To present her collections Antonoff is known for frequently making videos rather than conducting a live fashion show. The idea originally came from friend Lena Dunham as a way to save money, but has continued as a creative project that better captures the brand. Antonoff is known to create stories and characters for these videos and includes unique models of all sizes, her mother, grandmother, and friends. She also frequently collaborates with brother Jack Antonoff on musical choices. For instance, Antonoff debuted her Fall 2016 collection by staging a complete Broadway musical performance. The performance included a cast of dancers from the show How to Succeed in Business Without Really Trying that danced to the song "A Secretary is Not a Toy". The performance also includes live vocals from singer Ali Stroker and Jack Antonoff played the role of male secretary. The cast of dancers, soloist, and brother wore clothes from the collection.

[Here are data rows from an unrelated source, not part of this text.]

(** * Upgrade plan-info validation (package [planinfo]) *)

(** A shallow embedding of the hand-written core of the upgrade module's
    plan-info checker: [ParsePlanInfo], [PlanInfo.ValidateFull],
    [BinaryDownloadURLMap.ValidateBasic] and [BinaryDownloadURLMap.CheckURLs].

    Go strings are byte sequences, modelled as [string] (a list of [ascii]
    bytes).  A Go [error] is modelled by its message; the [nil] error is
    [None].  A Go map is a [gmap]; the order in which a [range] loop visits
    its entries is not fixed by the language, so every function that ranges
    over a map takes the order of that visit as an extra argument, and the
    theorems quantify over every order that enumerates the map. *)

From Stdlib Require Import Ascii String NArith ZArith DecimalString.
From stdpp Require Import base option list strings gmap fin_maps sorting.

Open Scope string_scope.

(** ** Errors and formatting *)

Definition error : Type := string.

Definition errors_New (msg : string) : error := msg.

(** The double-quote byte, which the source writes as an escaped quote
    inside its message literals. *)
Definition DQ : string := String "034"%char EmptyString.

(** ** Package [strings] *)

Module strings.

(** [strings.ReplaceAll s old new] for a non-empty [old]: the
    non-overlapping occurrences of [old] are replaced from left to right.
    [skip] counts the bytes of an occurrence that are still to be dropped. *)
Fixpoint replaceFrom (skip : nat) (s old new : string) : string :=
  match s with
  | EmptyString => EmptyString
  | String c s' =>
      match skip with
      | S k => replaceFrom k s' old new
      | O =>
          if String.prefix old s
          then new ++ replaceFrom (String.length old - 1) s' old new
          else String c (replaceFrom 0 s' old new)
      end
  end.

Definition ReplaceAll (s old new : string) : string := replaceFrom 0 s old new.

(** A string from the codes of its bytes. *)
Definition bytes (codes : list nat) : string :=
  fold_right (fun n s => String (ascii_of_nat n) s) EmptyString codes.

(** The UTF-8 encodings of the runes for which [unicode.IsSpace] holds:
    the ASCII white space, U+0085, U+00A0, U+1680, U+2000 to U+200A,
    U+2028, U+2029, U+202F, U+205F and U+3000. *)
Definition spaceRunes : list string :=
  map bytes
    [[9]; [10]; [11]; [12]; [13]; [32]; [194; 133]; [194; 160]; [225; 154; 128];
     [226; 128; 128]; [226; 128; 129]; [226; 128; 130]; [226; 128; 131];
     [226; 128; 132]; [226; 128; 133]; [226; 128; 134]; [226; 128; 135];
     [226; 128; 136]; [226; 128; 137]; [226; 128; 138]; [226; 128; 168];
     [226; 128; 169]; [226; 128; 175]; [226; 129; 159]; [227; 128; 128]].

(** [strings.TrimLeftFunc(s, unicode.IsSpace)]; [skip] bytes of a space
    are still to be dropped. *)
Fixpoint trimLeftFrom (skip : nat) (s : string) : string :=
  match s with
  | EmptyString => EmptyString
  | String _ rest =>
      match skip with
      | S k => trimLeftFrom k rest
      | O =>
          match List.find (fun e => String.prefix e s) spaceRunes with
          | Some e => trimLeftFrom (String.length e - 1) rest
          | None => s
          end
      end
  end.

(** [strings.TrimRightFunc(s, unicode.IsSpace)]: what is left of [s]
    once its tail has been trimmed is dropped when it is one space. *)
Fixpoint trimRight (s : string) : string :=
  match s with
  | EmptyString => EmptyString
  | String c rest =>
      let kept := String c (trimRight rest) in
      if existsb (String.eqb kept) spaceRunes then EmptyString else kept
  end.

(** [strings.TrimSpace] *)
Definition TrimSpace (s : string) : string := trimRight (trimLeftFrom 0 s).

(** [strings.Cut(s, sep)] for a separator of one byte, without the flag:
    the text before the first [sep] and the text after it; [s] and the
    empty string when [sep] is not in [s]. *)
Fixpoint Cut (s : string) (sep : ascii) : string * string :=
  match s with
  | EmptyString => (EmptyString, EmptyString)
  | String c rest =>
      if Ascii.eqb c sep then (EmptyString, rest)
      else let '(before, after) := Cut rest sep in (String c before, after)
  end.

Fixpoint ContainsByte (s : string) (b : ascii) : bool :=
  match s with
  | EmptyString => false
  | String c rest => Ascii.eqb c b || ContainsByte rest b
  end.

End strings.

(** ** Package [unicode/utf8] *)

Module utf8.

Definition between (lo hi : nat) (b : ascii) : bool :=
  (lo <=? nat_of_ascii b)%nat && (nat_of_ascii b <=? hi)%nat.

(** A continuation byte, [10xxxxxx]. *)
Definition cont (b : ascii) : bool := between 128 191 b.

(** [utf8.RuneSelf]: the bytes below it are runes of their own. *)
Definition isASCII (b : ascii) : bool := (nat_of_ascii b <? 128)%nat.

(** The range of the second byte that a first byte of a multi-byte
    encoding accepts, with the number of bytes of the encoding (the table
    [acceptRanges] of the package: no overlong form, no surrogate, nothing
    above U+10FFFF). *)
Definition accept (b0 : ascii) : option (nat * nat * nat) :=
  let n := nat_of_ascii b0 in
  if between 194 223 b0 then Some (2, 128, 191)
  else if (n =? 224)%nat then Some (3, 160, 191)
  else if between 225 236 b0 then Some (3, 128, 191)
  else if (n =? 237)%nat then Some (3, 128, 159)
  else if between 238 239 b0 then Some (3, 128, 191)
  else if (n =? 240)%nat then Some (4, 144, 191)
  else if between 241 243 b0 then Some (4, 128, 191)
  else if (n =? 244)%nat then Some (4, 128, 143)
  else None.

(** The size that [utf8.DecodeRuneInString] reports for the non-ASCII
    first byte of [s] when the encoding is well formed, and [None] when it
    answers [(RuneError, 1)]. *)
Definition multiByte (s : string) : option nat :=
  match s with
  | String b0 (String b1 rest) =>
      match accept b0 with
      | Some (2, lo, hi) => if between lo hi b1 then Some 2 else None
      | Some (3, lo, hi) =>
          match rest with
          | String b2 _ => if between lo hi b1 && cont b2 then Some 3 else None
          | _ => None
          end
      | Some (_, lo, hi) =>
          match rest with
          | String b2 (String b3 _) =>
              if between lo hi b1 && cont b2 && cont b3 then Some 4 else None
          | _ => None
          end
      | None => None
      end
  | _ => None
  end.

(** [utf8.ValidString]; [pending] bytes of an encoding already checked are
    still ahead. *)
Fixpoint validFrom (pending : nat) (s : string) : bool :=
  match s with
  | EmptyString => true
  | String b rest =>
      match pending with
      | S k => validFrom k rest
      | O =>
          if isASCII b then validFrom 0 rest
          else match multiByte s with
               | Some n => validFrom (n - 1) rest
               | None => false
               end
      end
  end.

Definition ValidString (s : string) : bool := validFrom 0 s.

(** The encoding of U+FFFD, [utf8.RuneError]. *)
Definition replacement : string :=
  String "239"%char (String "191"%char (String "189"%char EmptyString)).

Definition byte (n : N) : ascii := ascii_of_N n.

(** [utf8.EncodeRune]. *)
Definition EncodeRune (r : N) : string :=
  if (r <? 128)%N then String (byte r) EmptyString
  else if (r <? 2048)%N then
    String (byte (192 + r / 64)) (String (byte (128 + r mod 64)) EmptyString)
  else if ((55296 <=? r) && (r <=? 57343))%N || (1114111 <? r)%N then replacement
  else if (r <? 65536)%N then
    String (byte (224 + r / 4096))
      (String (byte (128 + (r / 64) mod 64))
         (String (byte (128 + r mod 64)) EmptyString))
  else
    String (byte (240 + r / 262144))
      (String (byte (128 + (r / 4096) mod 64))
         (String (byte (128 + (r / 64) mod 64))
            (String (byte (128 + r mod 64)) EmptyString))).

End utf8.

(** ** Package [regexp] *)

(** The fragment of Go's regular expressions that the source uses, with the
    operator names of [regexp/syntax].  The pattern of the source has only
    ASCII classes and an ASCII literal, so matching byte by byte agrees with
    matching rune by rune: no byte of a multi-byte UTF-8 sequence is ASCII. *)
Module regexp.

Inductive Regexp : Type :=
| NoMatch
| EmptyMatch
| Literal (c : ascii)
| CharClass (ranges : list (ascii * ascii))
| Concat (r1 r2 : Regexp)
| Alternate (r1 r2 : Regexp)
| Star (r : Regexp)
| Plus (r : Regexp).

Definition inRange (c : ascii) (range : ascii * ascii) : bool :=
  (nat_of_ascii (fst range) <=? nat_of_ascii c)%nat
  && (nat_of_ascii c <=? nat_of_ascii (snd range))%nat.

Definition inClass (ranges : list (ascii * ascii)) (c : ascii) : bool :=
  existsb (inRange c) ranges.

Fixpoint nullable (r : Regexp) : bool :=
  match r with
  | NoMatch => false
  | EmptyMatch => true
  | Literal _ => false
  | CharClass _ => false
  | Concat r1 r2 => nullable r1 && nullable r2
  | Alternate r1 r2 => nullable r1 || nullable r2
  | Star _ => true
  | Plus r1 => nullable r1
  end.

(** The residual of [r] after the byte [c]. *)
Fixpoint deriv (c : ascii) (r : Regexp) : Regexp :=
  match r with
  | NoMatch => NoMatch
  | EmptyMatch => NoMatch
  | Literal d => if Ascii.eqb c d then EmptyMatch else NoMatch
  | CharClass ranges => if inClass ranges c then EmptyMatch else NoMatch
  | Concat r1 r2 =>
      if nullable r1
      then Alternate (Concat (deriv c r1) r2) (deriv c r2)
      else Concat (deriv c r1) r2
  | Alternate r1 r2 => Alternate (deriv c r1) (deriv c r2)
  | Star r1 => Concat (deriv c r1) (Star r1)
  | Plus r1 => Concat (deriv c r1) (Star r1)
  end.

(** The whole of [s] matches [r]: what an anchored pattern [^r$] asks. *)
Fixpoint fullMatch (r : Regexp) (s : string) : bool :=
  match s with
  | EmptyString => nullable r
  | String c s' => fullMatch (deriv c r) s'
  end.

(** Some prefix of [s] matches [r]. *)
Fixpoint prefixMatch (r : Regexp) (s : string) : bool :=
  nullable r ||
  match s with
  | EmptyString => false
  | String c s' => prefixMatch (deriv c r) s'
  end.

(** The method [MatchString] of a compiled pattern: it "reports whether the
    string s contains any match of the regular expression re".  The match
    may start at any byte and stop before the end of [s]. *)
Fixpoint MatchString (re : Regexp) (s : string) : bool :=
  prefixMatch re s ||
  match s with
  | EmptyString => false
  | String _ s' => MatchString re s'
  end.

End regexp.

(** ** Package [path/filepath] (Unix) *)

Module filepath.

(** The elements of a path between its slashes. *)
Fixpoint split (s acc : string) : list string :=
  match s with
  | EmptyString => [String.rev acc]
  | String c s' =>
      if Ascii.eqb c "/" then String.rev acc :: split s' EmptyString
      else split s' (String c acc)
  end.

(** One element of a path on the stack of the elements kept so far (the
    last kept element first): empty and [.] elements are dropped, and [..]
    removes the element before it, is dropped at the root, and is kept at
    the start of a relative path. *)
Definition cleanStep (rooted : bool) (stack : list string) (elem : string) : list string :=
  if String.eqb elem EmptyString || String.eqb elem "." then stack
  else if String.eqb elem ".." then
    match stack with
    | top :: below => if String.eqb top ".." then elem :: stack else below
    | [] => if rooted then [] else [elem]
    end
  else elem :: stack.

Definition joinSlash (elems : list string) : string :=
  match elems with
  | [] => EmptyString
  | e :: es => fold_left (fun acc x => acc ++ "/" ++ x) es e
  end.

In 2015, director and actress Lena Dunham promoted Antonoff's collaboration with & Other Stories in a short film called Vote Audrey. Dunham famously wore Antonoff's Uterus Sweater to a Planned Parenthood event where she then auctioned it off to raise an additional $4,000 for the cause. The text of her popular 2013 "I'm With Her" sweatshirt descended into politics after Hillary Clinton's campaign adopted I'm With Her as the campaign's slogan. Antonoff starred in and was the creative director for the music video for Tegan and Sara's "Boyfriend" in 2016.

== Activism ==
Antonoff and members of the band Fun formed The Ally Coalition, or TAC, to encourage those in the fashion and entertainment industries to use their influence to end discrimination against LGBTQ people. She has long been fighting for LGBTQ equality and donates a percentage of the proceeds from her collections to support organizations that share the same goals. Antonoff also offered her support to a number of other organizations including GLAAD, Human Rights Campaign, The Trevor Project, and Freedom To Marry.

From 2009 to 2013, Antonoff dated musician Nate Ruess. For Antonoff's brother's band Steel Train, she and Ruess both provided backing vocals for the song "Dakota" from the 2007 album Trampoline. Her brother and Ruess were both in the band Fun. Antonoff sang on a few songs for Fun, and acted in the widely seen video for "We Are Young", the band's biggest hit.